▶ [The task]: Only an exact repetition of every entry counts as the answer.

▶ [Collected data]:
━━━━━━━━━━
Lemma union_loop (R : IRRecord) (l : list (opid_t * RecordEntry)) :
  NoDup l.*1 → Forall (λ p, ent_opid p.2 = p.1 ∧ R !! p.1 = None) l →
  for_each (λ acc (p : opid_t * RecordEntry), Add_entry acc p.2) R l = Ret (list_to_map l ∪ R).
Proof.
  induction l as [|[k e] l IH] using rev_ind; intros Hnd Hall; simpl.
  { by rewrite left_id_L by apply _. }
  rewrite fmap_app in Hnd. apply NoDup_app in Hnd as (Hnd & Hk & _).
  assert (k ∉ l.*1) as Hkl by (intros Hin; apply (Hk k Hin); apply list_elem_of_here).
  apply Forall_app in Hall as [Hall [[Hek HRk] _]%Forall_cons]. simpl in *.
  rewrite for_each_snoc, IH by done. simpl. unfold Add_entry. rewrite Hek.
  rewrite bool_decide_eq_true_2.
  - simpl. by rewrite list_to_map_snoc, insert_union_l by done.
  - rewrite lookup_union_r by (by apply not_elem_of_list_to_map_1). done.
Qed.

(** The checks of the results of [Merge] pass. *)
Lemma merge_asserts (d u : entries_by) (res : gmap opid_t string) :
  dom d ## dom u → dom res = dom d ∪ dom u →
  (size res =? size d + size u)%nat = true ∧
  forallb (λ p : opid_t * string,
      xorb (bool_decide (is_Some (d !! p.1))) (bool_decide (is_Some (u !! p.1))))
    (omap_iter opid_le res) = true.
Proof.
  intros Hdisj Hres. split.
  - apply Nat.eqb_eq. rewrite <- !(size_dom (D := gset opid_t)), Hres. by apply size_union.
  - apply forallb_forall. intros [k v] Hin%list_elem_of_In%elem_of_omap_iter. simpl.
    assert (k ∈ dom d ∪ dom u) as Hk by (rewrite <- Hres; apply elem_of_dom; by eexists).
    apply elem_of_union in Hk. specialize (Hdisj k). rewrite !elem_of_dom in Hk, Hdisj.
    destruct (d !! k), (u !! k); try done; [by destruct Hdisj|by destruct Hk as [[]|[]]].
Qed.

Lemma grouped_nonempty P R es :
  grouped P R es → ∀ k l, es !! k = Some l → R !! k = None ∧ ∃ e tl, l = e :: tl.
Proof.
  intros Hg k l Hk. destruct (R !! k) eqn:HR.
  { rewrite (gr_closed _ _ _ Hg) in Hk; [done|by rewrite HR]. }
  split; [done|]. rewrite (gr_open _ _ _ Hg) in Hk by done. case_decide; [done|].
  injection Hk as <-. destruct (ents k P); [done|eauto].
Qed.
━━━━━━━━━━
▶ [Expected answer]:
Lemma union_loop (R : IRRecord) (l : list (opid_t * RecordEntry)) :
  NoDup l.*1 → Forall (λ p, ent_opid p.2 = p.1 ∧ R !! p.1 = None) l →
  for_each (λ acc (p : opid_t * RecordEntry), Add_entry acc p.2) R l = Ret (list_to_map l ∪ R).
Proof.
  induction l as [|[k e] l IH] using rev_ind; intros Hnd Hall; simpl.
  { by rewrite left_id_L by apply _. }
  rewrite fmap_app in Hnd. apply NoDup_app in Hnd as (Hnd & Hk & _).
  assert (k ∉ l.*1) as Hkl by (intros Hin; apply (Hk k Hin); apply list_elem_of_here).
  apply Forall_app in Hall as [Hall [[Hek HRk] _]%Forall_cons]. simpl in *.
  rewrite for_each_snoc, IH by done. simpl. unfold Add_entry. rewrite Hek.
  rewrite bool_decide_eq_true_2.
  - simpl. by rewrite list_to_map_snoc, insert_union_l by done.
  - rewrite lookup_union_r by (by apply not_elem_of_list_to_map_1). done.
Qed.

(** The checks of the results of [Merge] pass. *)
Lemma merge_asserts (d u : entries_by) (res : gmap opid_t string) :
  dom d ## dom u → dom res = dom d ∪ dom u →
  (size res =? size d + size u)%nat = true ∧
  forallb (λ p : opid_t * string,
      xorb (bool_decide (is_Some (d !! p.1))) (bool_decide (is_Some (u !! p.1))))
    (omap_iter opid_le res) = true.
Proof.
  intros Hdisj Hres. split.
  - apply Nat.eqb_eq. rewrite <- !(size_dom (D := gset opid_t)), Hres. by apply size_union.
  - apply forallb_forall. intros [k v] Hin%list_elem_of_In%elem_of_omap_iter. simpl.
    assert (k ∈ dom d ∪ dom u) as Hk by (rewrite <- Hres; apply elem_of_dom; by eexists).
    apply elem_of_union in Hk. specialize (Hdisj k). rewrite !elem_of_dom in Hk, Hdisj.
    destruct (d !! k), (u !! k); try done; [by destruct Hdisj|by destruct Hk as [[]|[]]].
Qed.

Lemma grouped_nonempty P R es :
  grouped P R es → ∀ k l, es !! k = Some l → R !! k = None ∧ ∃ e tl, l = e :: tl.
Proof.
  intros Hg k l Hk. destruct (R !! k) eqn:HR.
  { rewrite (gr_closed _ _ _ Hg) in Hk; [done|by rewrite HR]. }
  split; [done|]. rewrite (gr_open _ _ _ Hg) in Hk by done. case_decide; [done|].
  injection Hk as <-. destruct (ents k P); [done|eauto].
Qed.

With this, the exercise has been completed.